Constant and permanent observation of all those who stand to benefit from the selling of objects with dubious history is what academics should have learnt from the experience of the last two decades. Kwame Opoku.
David Gill said…
For the body responsible for checking if objects are on a database of "stolen" objects see here:
kyri said…
hi david,firstly let me congratulate you on your academia page,very impressive,i will enjoy reading some of the papers when time allows.

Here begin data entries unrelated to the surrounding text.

(* ===== verification/Exec.v ===== *)
(** * Executions of programs: one at a time, and interleaved *)
From S2P Require Import Prelude GoLib Prog.

(** [p], after [h], may return [a] with the history [h'], by answers within the contract. *)
Inductive exec {E A} (S : contract E) : prog E A → hist E → A → hist E → Prop :=
| exec_Ret a h : exec S (Ret a) h a h
| exec_Vis X (e : E X) k x h a h' :
    S h X e x → exec S (k x) (Ev e x :: h) a h' → exec S (Vis e k) h a h'.

(** What holds whatever the answers holds of every execution. *)
Lemma wp_exec {E A} (S : contract E) (p : prog E A) Q h a h' : wp S p Q h → exec S p h a h' → Q a h'.
Proof. intros Hp Hx. induction Hx as [a h|X e k x h a h' Hx _ IH]; [done|]. by apply IH, Hp. Qed.

(** What the answers can bring a program to is an execution of it. *)
Lemma wp_self {E A} (S : contract E) (p : prog E A) Q h :
  wp S p Q h → wp S p (λ a h', exec S p h a h' ∧ Q a h') h.
Proof.
  revert h. induction p as [a|w|X e k IH]; intros h; simpl; [|done|].
  - intros HQ. split; [constructor|done].
  - intros Hp x Hx. eapply wp_mono; [|by apply IH, Hp]. intros a h' [He HQ]. split; [by econstructor|done].
Qed.

Lemma exec_contract_le {E A} (S S' : contract E) (p : prog E A) h a h' :
  contract_le S' S → exec S' p h a h' → exec S p h a h'.
Proof. intros Hle. induction 1; [constructor|]. econstructor; [by apply Hle|done]. Qed.

(** The calls [l], made after [h], were answered within the contract. *)
Fixpoint meets {E} (S : contract E) (l h : hist E) : Prop :=
  match l with
  | [] => True
  | Ev e x :: l => S (l ++ h) _ e x ∧ meets S l h
  end.

Lemma meets_app {E} (S : contract E) l1 l2 h : meets S (l1 ++ l2) h ↔ meets S l1 (l2 ++ h) ∧ meets S l2 h.
Proof.
  induction l1 as [|[X e x] l1 IH]; simpl; [by split; [intros|intros []]|].
  rewrite IH, <- app_assoc. tauto.
Qed.

Lemma exec_meets {E A} (S : contract E) (p : prog E A) h a h' :
  exec S p h a h' → ∃ l, h' = l ++ h ∧ meets S l h.
Proof.
  induction 1 as [a h|X e k x h a h' Hx _ (l & -> & Hl)]; [by exists []|].
  exists (l ++ [Ev e x]). split; [by rewrite <- app_assoc|]. apply meets_app. by repeat split.
Qed.

(** Moreover, what a program did was answered within the contract. *)
Lemma wp_meets {E A} (S : contract E) (p : prog E A) Q h :
  wp S p Q h → wp S p (λ a h', Q a h' ∧ ∃ l, h' = l ++ h ∧ meets S l h) h.
Proof.
  revert h. induction p as [a|w|X e k IH]; intros h; simpl; [|done|].
  - intros HQ. split; [done|]. by exists [].
  - intros Hp x Hx. eapply wp_mono; [|by apply IH, Hp]. intros a h' [HQ (l & -> & Hl)]. split; [done|].
    exists (l ++ [Ev e x]). split; [by rewrite <- app_assoc|]. apply meets_app. by repeat split.
Qed.

(** A concrete environment that keeps to the contract executes the program. *)
Lemma run_exec {E A W} (S : contract E) (env : environment E W) (I : hist E → W → Prop) (p : prog E A) h w a w' :
  (∀ h w X (e : E X), I h w → S h X e (env X e w).1 ∧ I (Ev e (env X e w).1 :: h) (env X e w).2) →
  I h w → run env p w = (Done a, w') → ∃ h', exec S p h a h' ∧ I h' w'.
Proof.
  intros Henv. revert h w. induction p as [b|s|X e k IH]; intros h w HI; simpl.
  - intros [= <- <-]. exists h. by split; [constructor|].
  - done.
  - destruct (Henv h w X e HI) as [HS HI']. destruct (env X e w) as [x w1] eqn:Hx. simpl in *. intros Hrun.
    destruct (IH x _ _ HI' Hrun) as (h' & Hex & HI''). exists h'. split; [by econstructor|done].
Qed.

(** An environment that also keeps the history. *)
Definition logged {E W} (env : environment E W) : environment E (W * hist E) :=
  λ X e '(w, h), let '(x, w') := env X e w in (x, (w', Ev e x :: h)).

(** ** Interleavings *)

(** The next request of a program is answered. *)
Definition step_prog {E A W} (env : environment E W) (p : prog E A) (w : W) : prog E A * W :=
  match p with
  | Vis e k => let '(x, w') := env _ e w in (k x, w')
  | _ => (p, w)
  end.

(** Programs that take turns: the schedule says whose request is answered next. *)
Fixpoint par_run {E A W} (env : environment E W) (schedule : list nat) (ps : list (prog E A)) (w : W) : list (prog E A) * W :=
  match schedule with
  | [] => (ps, w)
  | i :: schedule =>
      match ps !! i with
      | Some p => let '(p', w') := step_prog env p w in par_run env schedule (<[i := p']> ps) w'
      | None => par_run env schedule ps w
      end
  end.

(** What a program has returned. *)
Definition returned {E A} (p : prog E A) : option A := match p with Ret a => Some a | _ => None end.
(* ===== verification/Calls.v ===== *)
(** * Programs and the calls they make

    A program's specification by the calls it adds to the history, whatever that was:
    every call satisfies [P], and the result and the calls satisfy [Q]. *)
From S2P Require Import Prelude GoLib Prog.

Section makes.
Context {E : Type → Type} {C : Type} (S : contract E) (call : event E → C).

Definition makes {A} (P : C → Prop) (p : prog E A) (Q : A → list C → Prop) : Prop :=
  ∀ h, wp S p (λ a h', ∃ l, h' = l ++ h ∧ Forall P (call <$> l) ∧ Q a (call <$> l)) h.

Implicit Types (P : C → Prop).

Lemma makes_ret {A} P (a : A) (Q : A → list C → Prop) : Q a [] → makes P (mret a) Q.
Proof. intros HQ h. apply wp_ret. by exists []. Qed.

Lemma makes_trigger {X} P (e : E X) (Q : X → list C → Prop) :
  (∀ h x, S h X e x → P (call (Ev e x)) ∧ Q x [call (Ev e x)]) → makes P (trigger e) Q.
Proof.
  intros HQ h. apply wp_trigger. intros x Hx. destruct (HQ h x Hx). exists [Ev e x].
  split; [done|]. by split; [repeat constructor|].
Qed.

Lemma makes_bind {A B} P (p : prog E A) (f : A → prog E B) Q1 (Q : B → list C → Prop) :
  makes P p Q1 → (∀ a l, Q1 a l → makes P (f a) (λ b l', Q b (l' ++ l))) → makes P (p ≫= f) Q.
Proof.
  intros Hp Hf h. apply wp_bind. eapply wp_mono; [|apply Hp].
  intros a h' (l & -> & HP & HQ1). eapply wp_mono; [|apply (Hf a _ HQ1)].
  intros b h'' (l' & -> & HP' & HQ). exists (l' ++ l). rewrite fmap_app, app_assoc.
  split; [done|]. split; [by apply Forall_app_2|done].
Qed.

Lemma makes_mono {A} P P' (p : prog E A) (Q Q' : A → list C → Prop) :
  makes P p Q → (∀ c, P c → P' c) → (∀ a l, Forall P l → Q a l → Q' a l) → makes P' p Q'.
Proof.
  intros Hp HP HQ h. eapply wp_mono; [|apply Hp]. intros a h' (l & -> & HPl & HQl).
  exists l. split; [done|]. split; [by eapply Forall_impl|by apply HQ].
Qed.

Lemma makes_wp {A} P {PP : string → hist E → Prop} (p : prog E A) Q (R : A → hist E → Prop) h :
  makes P p Q → (∀ a l, Forall P (call <$> l) → Q a (call <$> l) → R a (l ++ h)) → wpp S PP p R h.
Proof. intros Hp HR. apply wp_panics. eapply wp_mono; [|apply Hp]. intros a h' (l & -> & HP & HQ). by apply HR. Qed.

(** Without a claim about the result. *)
Abbreviation only P p := (makes P p (λ _ _, True)).

Lemma only_bind {A B} P (p : prog E A) (f : A → prog E B) : only P p → (∀ a, only P (f a)) → only P (p ≫= f).
Proof. intros Hp Hf. eapply makes_bind; [done|]. intros a l _. apply Hf. Qed.

Lemma only_foldM {A B} P (f : B → A → prog E B) xs acc :
  (∀ acc x, x ∈ xs → only P (f acc x)) → only P (foldM f acc xs).
Proof.
  revert acc. induction xs as [|x xs IH]; intros acc Hf; simpl; [by apply makes_ret|].
  apply only_bind; [apply Hf; left|]. intros acc'. apply IH. intros. apply Hf. by right.
Qed.
End makes.

Abbreviation only S call P p := (makes S call P p (λ _ _, True)).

so it seems christies did not consider ex-medici pieces to be "problematic" or stolen property,if that is the case than they are going to have to withdraw many more pieces in the future and they deserve all the bad publicity that they we know the ALR is not fit for purpose when conducting due diligence on antiquities so if christies are relying mainly on them they will have problems but my question is would the italian authorities tell christies if a piece is in the dossier or wait till the catalogue is published,so they can get maximum publicity out of any returns?if they say ,"yes" to christies the piece is in the dossier,than what will stop the piece just disappearing underground and sold privately.unless the italians are willing to help and christies are willing to disclose the id of the consigner at the very least,the status quo will not change.i personally dont believe the italians will tell them anything and so christies could not do their due diligence,maybe im wrong. christies can take a big step in the right direction by accepting that anything in the medici dossier is very problematic,that is a very basic requirement in my eyes.